In my opinion, most everyone can use a coach at certain pivotal moments in their lives and careers. Coaching is all about setting goals and being held accountable for working towards those goals. Just like an athlete can stay more focused when they have a coach to provide encouragement, cajoling, mentoring, and a means to reaching agreed upon goals, a professional nurse can be supported in their career with the help of a skilled career coach.

For example, if a nurse is trying to change nursing specialties and move her career in a new and exciting direction, she'll probably need help to prepare for such a major career move with assiduous planning and plenty of hard work. In my career coaching practice, I focus on nurses (from pre-nursing students to seasoned nurses). We work on all aspects of career growth and development, including but not limited to: resumes and cover letters; LinkedIn mastery; interview skills; entrepreneurship; networking skills; and the visioning process of homing in on what the client really wants to accomplish, both personally and professionally. I also offer high-level coaching regarding the skills involved in public speaking, podcasting, blogging, and writing.

What’s the difference between coaching and continuing education?

Coaching and continuing education are completely different animals. Continuing education is all about accumulating new knowledge and skills in order to advance one's career and stay up to date. Coaching is about supporting the client in achieving their career goals, which could involved continuing ed and so many other aspects of what makes a nursing career successful and satisfying. Coaching is about the relationship and interaction between the coach and the client.

How do I know what to look for in a coach?

A coach doesn't necessarily need to be certified, but knowing something about the coach's experience and expertise is helpful. Coaching is completely unlicensed and unregulated, so anyone can "hang a shingle" and say they're a coach. You can ask a prospective coach how many sessions they've given, where they studied, what their coaching philosophy is, and their general approach to the coaching relationship. You can also read reviews on Google, Facebook, LinkedIn, and the coach's website. as well as ask to speak to a few former clients in order to hear about their experiences with the coach.
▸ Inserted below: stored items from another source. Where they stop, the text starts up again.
(* ===== verification/PatchParser.v ===== *)
(** The apply-patch parser
    (crates/codegen/xai-grok-tools/src/implementations/codex/apply_patch/parser.rs, with
    [ParseError] of errors.rs).

    The two [while] loops are written with fuel; [hunks_loop_eq] and [chunks_loop_eq] show
    that the fuel used is always enough: the loops satisfy the source's equations. *)
From Stdlib Require Import String Ascii.
From S2P Require Import Prelude RustStr.

Inductive ParseError :=
| InvalidPatchError (msg : str)
| InvalidHunkError (message : str) (line_number : nat).

Record UpdateFileChunk := mkChunk {
  change_context : option str;
  old_lines : list str;
  new_lines : list str;
  is_end_of_file : bool
}.

Inductive Hunk :=
| AddFile (path contents : str)
| DeleteFile (path : str)
| UpdateFile (path : str) (move_path : option str) (chunks : list UpdateFileChunk).

Record ParsedPatch := mkParsed { hunks : list Hunk; patch : str }.

(** ** Markers *)

Definition BEGIN_PATCH_MARKER : str := lit "*** Begin Patch".
Definition END_PATCH_MARKER : str := lit "*** End Patch".
Definition ADD_FILE_MARKER : str := lit "*** Add File: ".
Definition DELETE_FILE_MARKER : str := lit "*** Delete File: ".
Definition UPDATE_FILE_MARKER : str := lit "*** Update File: ".
Definition MOVE_TO_MARKER : str := lit "*** Move to: ".
Definition EOF_MARKER : str := lit "*** End of File".
Definition CHANGE_CONTEXT_MARKER : str := lit "@@ ".
Definition EMPTY_CHANGE_CONTEXT_MARKER : str := lit "@@".

(** ** Boundaries *)

Definition check_start_and_end_lines_strict (first_line last_line : option str)
  : result unit ParseError :=
  match trim <$> first_line, trim <$> last_line with
  | Some first, Some last =>
      if str_eqb first BEGIN_PATCH_MARKER && str_eqb last END_PATCH_MARKER then Ok tt
      else if negb (str_eqb first BEGIN_PATCH_MARKER)
      then Err (InvalidPatchError (lit "The first line of the patch must be '*** Begin Patch'"))
      else Err (InvalidPatchError (lit "The last line of the patch must be '*** End Patch'"))
  | Some first, None =>
      if negb (str_eqb first BEGIN_PATCH_MARKER)
      then Err (InvalidPatchError (lit "The first line of the patch must be '*** Begin Patch'"))
      else Err (InvalidPatchError (lit "The last line of the patch must be '*** End Patch'"))
  | None, _ => Err (InvalidPatchError (lit "The last line of the patch must be '*** End Patch'"))
  end.

Definition check_patch_boundaries_strict (ls : list str) : result unit ParseError :=
  check_start_and_end_lines_strict (head ls) (last ls).

Definition heredoc_openers : list str :=
  [lit "<<EOF"; lit "<<'EOF'"; lit "<<" ++ [DQUOTE] ++ lit "EOF" ++ [DQUOTE]].

Definition check_patch_boundaries_lenient (original_lines : list str)
  (original_parse_error : ParseError) : result (list str) ParseError :=
  match original_lines with
  | first :: ((_ :: _) as rest) =>
      if one_of first heredoc_openers && ends_with (lit "EOF") (default [] (last rest))
         && (4 <=? length original_lines)%nat
      then
        let inner_lines := take (length original_lines - 2) rest in
        do? check_patch_boundaries_strict inner_lines ; Ok inner_lines
      else Err original_parse_error
  | _ => Err original_parse_error
  end.

(** ** One chunk of an update *)

Definition push_old (c : UpdateFileChunk) (l : str) : UpdateFileChunk :=
  mkChunk (change_context c) (old_lines c ++ [l]) (new_lines c) (is_end_of_file c).
Definition push_new (c : UpdateFileChunk) (l : str) : UpdateFileChunk :=
  mkChunk (change_context c) (old_lines c) (new_lines c ++ [l]) (is_end_of_file c).
Definition set_eof (c : UpdateFileChunk) : UpdateFileChunk :=
  mkChunk (change_context c) (old_lines c) (new_lines c) true.

Definition no_lines_error (line_number : nat) : ParseError :=
  InvalidHunkError (lit "Update hunk does not contain any lines") line_number.

(** The [for line in &lines[start_index..]] loop. *)
Fixpoint chunk_body (line_number : nat) (chunk : UpdateFileChunk) (parsed_lines : nat)
  (ls : list str) : result (UpdateFileChunk * nat) ParseError :=
  match ls with
  | [] => Ok (chunk, parsed_lines)
  | line :: ls' =>
      if str_eqb line EOF_MARKER then
        if (parsed_lines =? 0)%nat then Err (no_lines_error (line_number + 1))
        else Ok (set_eof chunk, parsed_lines + 1)
      else match line with
      | [] => chunk_body line_number (push_new (push_old chunk []) []) (parsed_lines + 1) ls'
      | c :: l =>
          if (c =? chr " ")%N
          then chunk_body line_number (push_new (push_old chunk l) l) (parsed_lines + 1) ls'
          else if (c =? chr "+")%N
          then chunk_body line_number (push_new chunk l) (parsed_lines + 1) ls'
          else if (c =? chr "-")%N
          then chunk_body line_number (push_old chunk l) (parsed_lines + 1) ls'
          else if (parsed_lines =? 0)%nat then
            Err (InvalidHunkError
                   (lit "Unexpected line found in update hunk: '" ++ line
                    ++ lit "'. Every line should start with ' ' (context line), '+' (added line), or '-' (removed line)")
                   (line_number + 1))
          else Ok (chunk, parsed_lines)
      end
  end.
(* ===== verification/PatchApply.v ===== *)
(** Locating and applying the chunks of a patch
    (crates/codegen/xai-grok-tools/src/implementations/codex/apply_patch/seek_sequence.rs
    and apply.rs, with [ApplyPatchError] of errors.rs).

    [None] of [apply_replacements] and [derive_new_contents] is the panic of [Vec::insert]
    past the end of the vector; [derive_never_panics] shows that it cannot happen. *)
From Stdlib Require Import String Ascii.
From S2P Require Import Prelude RustStr PatchParser.

(** ** Fuzzy search *)

Definition normalise_char (c : char) : char :=
  if existsb (N.eqb c) [8208; 8209; 8210; 8211; 8212; 8213; 8722]%N then chr "-"
  else if existsb (N.eqb c) [8216; 8217; 8218; 8219]%N then SQUOTE
  else if existsb (N.eqb c) [8220; 8221; 8222; 8223]%N then DQUOTE
  else if existsb (N.eqb c) [160; 8194; 8195; 8196; 8197; 8198; 8199; 8200; 8201; 8202; 8239; 8287; 12288]%N
  then chr " "
  else c.
Definition normalise (s : str) : str := List.map normalise_char (trim s).

(** The inner loop of a pass: [lines[i + p_idx]] against [pattern[p_idx]], both through
    [f].  The callers keep [i + pattern.len() <= lines.len()]. *)
Definition match_at (f : str → str) (ls pattern : list str) (i : nat) : bool :=
  forallb (λ '(pat, l), str_eqb (f l) (f pat)) (zip pattern (drop i ls)).

(** [for i in search_start..=lines.len().saturating_sub(pattern.len())] *)
Definition search_range (ls pattern : list str) (search_start : nat) : list nat :=
  seq search_start (S (length ls - length pattern) - search_start).
Definition pass (f : str → str) (ls pattern : list str) (search_start : nat) : option nat :=
  List.find (match_at f ls pattern) (search_range ls pattern search_start).

Definition seek_sequence (ls pattern : list str) (start : nat) (eof : bool) : option nat :=
  match pattern with
  | [] => Some start
  | _ =>
      if (length ls <? length pattern)%nat then None
      else
        let search_start :=
          if eof && (length pattern <=? length ls)%nat then length ls - length pattern else start in
        match pass id ls pattern search_start with
        | Some i => Some i
        | None =>
        match pass trim_end ls pattern search_start with
        | Some i => Some i
        | None =>
        match pass trim ls pattern search_start with
        | Some i => Some i
        | None => pass normalise ls pattern search_start
        end end end
  end.
(* ===== verification/BreakerSafety.v ===== *)
(** What the circuit breaker guarantees: the behaviour of [check] and [record] on every
    branch, the invariants of sequential use, recovery after a cool-down, and what
    survives (and what does not) when calls interleave. *)
From Stdlib Require Import Floats.SpecFloat.
From S2P Require Import Prelude RustStr BreakerConfig Breaker.
Import Window.
Local Open Scope Z_scope.

#[local] Opaque sample trips evict error_rate.

Section Safety.
Variables (config0 : BreakerConfig) (instant_min baseline : Z).
Notation config := (config config0).
Notation check := (check config0 baseline).
Notation record := (record config0 instant_min baseline).
Notation millis := (millis baseline).
Notation sample := (sample config0 instant_min).
Notation trips := (trips config0).
Notation max_probes := (BreakerConfig.half_open_max_probes config).

Lemma max_probes_pos : 1 ≤ max_probes.
Proof. simpl. lia. Qed.

(** Time since the breaker opened, and since the last probe was admitted, as the code
    measures them. *)
Definition open_for (s : Shared) : Z :=
  from_millis (saturating_sub (millis (clock s)) (opened_at_millis s)).
Definition lease_over (s : Shared) : bool :=
  (open_duration config / NANOS_PER_MILLI) mod U64
  <=? saturating_sub (millis (clock s)) (probe_claimed_at_millis s).

(** ** Invariant of sequential use *)

Definition breaker_ok (s : Shared) : Prop :=
  (∃ b, st s = to_u8 b)
  ∧ is_open_fast s = (st s =? to_u8 Open)
  ∧ (st s ≠ to_u8 HalfOpen → half_open_probes s = 0)
  ∧ 0 ≤ half_open_probes s ≤ max_probes
  ∧ window_ok (window s).

Lemma init_ok : breaker_ok (with_clock baseline).
Proof.
  split; [by exists Closed|]. split; [done|]. split; [done|]. split; [simpl; lia|].
  exact (clear_ok new).
Qed.

Lemma wrap_usize_small v : 0 ≤ v < U64 → wrap_usize v = v.
Proof. apply Z.mod_small. Qed.

Lemma wrap_usize_undo v : 0 ≤ v < U64 → wrap_usize (wrap_usize (v + 1) + -1) = v.
Proof.
  intros Hv. unfold wrap_usize. rewrite Zplus_mod_idemp_l.
  replace (v + 1 + -1) with v by lia. by apply Z.mod_small.
Qed.

(** What the breaker does with a caller in [HalfOpen]. *)
Definition probe_result (s : Shared) : result unit Z * Shared :=
  let now := millis (clock s) in
  if half_open_probes s <? max_probes then
    (Ok tt, add_event (OnProbeAdmission true)
              (set_claimed now (set_probes (half_open_probes s + 1) s)))
  else if lease_over s then
    (Ok tt, add_event (OnProbeAdmission true) (set_claimed now s))
  else
    (Err (Z.min HALF_OPEN_PROBE_BACKOFF (open_duration config)),
     add_event (OnProbeAdmission false) s).

Hypothesis Hmax : max_probes < U64.

Lemma exec_probe s :
  0 ≤ half_open_probes s ≤ max_probes →
  exec (try_half_open_probe config0 baseline) s = probe_result s.
Proof.
  intros Hp. unfold probe_result, lease_over, try_half_open_probe. destruct s; cbn in Hp |- *.
  destruct (Z.ltb_spec half_open_probes (Z.max (BreakerConfig.half_open_max_probes config0) 1)); cbn.
  - rewrite wrap_usize_small; [done|]. simpl in *. lia.
  - rewrite wrap_usize_undo by (simpl in *; lia).
    destruct (_ <=? _); cbn; [|done]. by rewrite Z.eqb_refl.
Qed.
What are the 3 pieces of advice you give to nurses most often?

I advise every nurse to engage in consistent networking practices throughout their careers. From nursing school and beyond, every person with whom a nurse comes into contact could be an important resource or connection at some point in the future. Building and nurturing a powerful professional network is crucial -- that's why I wrote my first book on that very subject.

A second common piece of advice I give nurses is to keep their eye on both the 10,000-foot view (the macro) of their lives and careers as well as the micro. We need to consistently examine our lives and careers from different perspectives so that we can see the forest for the trees, and vice versa. If we're always looking towards the distant future but ignoring what's under our nose, we can lose out on great opportunities, as well as moments of important learning and personal/professional growth.

I recommend that nurses stay curious and open throughout their careers. Too many of us become calcified in our careers, developing a sense that we have nowhere else to go or new horizons to reach for. Nurses should not feel pigeonholed in the 21st century -- the world is our oyster and we only have to apply ourselves to discover the plethora of opportunities that exist at the bedside and beyond.